» **Requirement**:
Transcribe precisely, and only, the lines beginning at the line containing "modify (fun s => set_parent new_sibling" and ending at the final line of the material below.

--- Data for review Enclosed Below ---

(** The recursion and its loops; [fuel] bounds the depth and the number of children. *)
Fixpoint ClearChildrenRecursive (fuel : nat) this : M Store unit :=
  match fuel with
  | O => throw OutOfFuel
  | S fuel =>
      iter ← gets (fun s => child s this);
      clear_loop (ClearChildrenRecursive fuel) this fuel iter
  end.

Definition DetachAll (fuel : nat) this : M Store unit :=
  DetachSubTree this;;
  ClearChildrenRecursive fuel this;;
  Clear this.

(** The first child of a node that has none. *)
Definition push_only_child this new_child : M Store unit :=
  modify (set_child this (Some new_child));;
  modify (set_parent new_child (Some this));;
  modify (set_sibling_prev new_child (Some new_child)).

Definition PushBackChild this new_child : M Store unit :=
  DetachSubTree new_child;;
  c ← gets (fun s => child s this);
  match c with
  | None => push_only_child this new_child
  | Some c =>
      sibling_end ← gets (fun s => sibling_prev s c);
      sibling_end ← deref sibling_end;
      modify (set_sibling_next sibling_end (Some new_child));;
      modify (set_sibling_prev new_child (Some sibling_end));;
      modify (fun s => set_parent new_child (parent s sibling_end) s);;
      c ← gets (fun s => child s this);
      c ← deref c;
      modify (set_sibling_prev c (Some new_child))
  end.

Definition PushFrontChild this new_child : M Store unit :=
  DetachSubTree new_child;;
  c ← gets (fun s => child s this);
  match c with
  | None => push_only_child this new_child
  | Some c =>
      modify (set_sibling_next new_child (Some c));;
      modify (fun s => set_sibling_prev new_child (sibling_prev s c) s);;
      modify (set_sibling_prev c (Some new_child));;
      modify (set_child this (Some new_child));;
      modify (set_parent new_child (Some this))
  end.

(** The walk to the last sibling. *)
Fixpoint sibling_list_end (fuel : nat) n : M Store A :=
  nx ← gets (fun s => sibling_next s n);
  match nx with
  | None => mret n
  | Some nx => match fuel with O => throw OutOfFuel | S fuel => sibling_list_end fuel nx end
  end.

Definition PushBackSibling (fuel : nat) this new_sibling : M Store unit :=
  DetachSubTree new_sibling;;
  p ← gets (fun s => parent s this);
  c ← gets (fun s => match p with None => None | Some p => child s p end);
  list_end ← (match c with
    | Some c =>
        list_end ← gets (fun s => sibling_prev s c);
        modify (set_sibling_prev c (Some new_sibling));;
        mret list_end
    | None => e ← sibling_list_end fuel this; mret (Some e)
    end);
  list_end ← deref list_end;
  modify (set_sibling_next list_end (Some new_sibling));;
  modify (set_sibling_prev new_sibling (Some list_end));;
  modify (fun s => set_parent new_sibling (parent s list_end) s).

Fixpoint FindRoot (fuel : nat) this : M Store A :=
  p ← gets (fun s => parent s this);
  match p with
  | None => mret this
  | Some p => match fuel with O => throw OutOfFuel | S fuel => FindRoot fuel p end
  end.
End definitions.

(** * Neighbours in a list *)
Section neighbours.
Context {A : Type} `{EqDecision A}.
Implicit Types (l : list A) (x y : A).

Fixpoint next_of x l : option A :=
  match l with
  | [] => None
  | y :: l => if decide (y = x) then head l else next_of x l
  end.
Definition pred_of x l : option A := next_of x (reverse l).
(** What m_sibling_prev holds: the predecessor, for the first the last. *)
Definition prev_of x l : option A := match pred_of x l with Some y => Some y | None => last l end.

Lemma next_of_mid l1 x l2 : x ∉ l1 -> next_of x (l1 ++ x :: l2) = head l2.
Proof.
  induction l1 as [|y l1 IH]; intros Hx; cbn; [by rewrite decide_True|].
  apply not_elem_of_cons in Hx as [Hne Hx]. rewrite decide_False by done. by apply IH.
Qed.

--- End of Enclosed Data for review ---

» **Exercise output**:
  modify (fun s => set_parent new_sibling (parent s list_end) s).

Fixpoint FindRoot (fuel : nat) this : M Store A :=
  p ← gets (fun s => parent s this);
  match p with
  | None => mret this
  | Some p => match fuel with O => throw OutOfFuel | S fuel => FindRoot fuel p end
  end.
End definitions.

(** * Neighbours in a list *)
Section neighbours.
Context {A : Type} `{EqDecision A}.
Implicit Types (l : list A) (x y : A).

Fixpoint next_of x l : option A :=
  match l with
  | [] => None
  | y :: l => if decide (y = x) then head l else next_of x l
  end.
Definition pred_of x l : option A := next_of x (reverse l).
(** What m_sibling_prev holds: the predecessor, for the first the last. *)
Definition prev_of x l : option A := match pred_of x l with Some y => Some y | None => last l end.

Lemma next_of_mid l1 x l2 : x ∉ l1 -> next_of x (l1 ++ x :: l2) = head l2.
Proof.
  induction l1 as [|y l1 IH]; intros Hx; cbn; [by rewrite decide_True|].
  apply not_elem_of_cons in Hx as [Hne Hx]. rewrite decide_False by done. by apply IH.
Qed.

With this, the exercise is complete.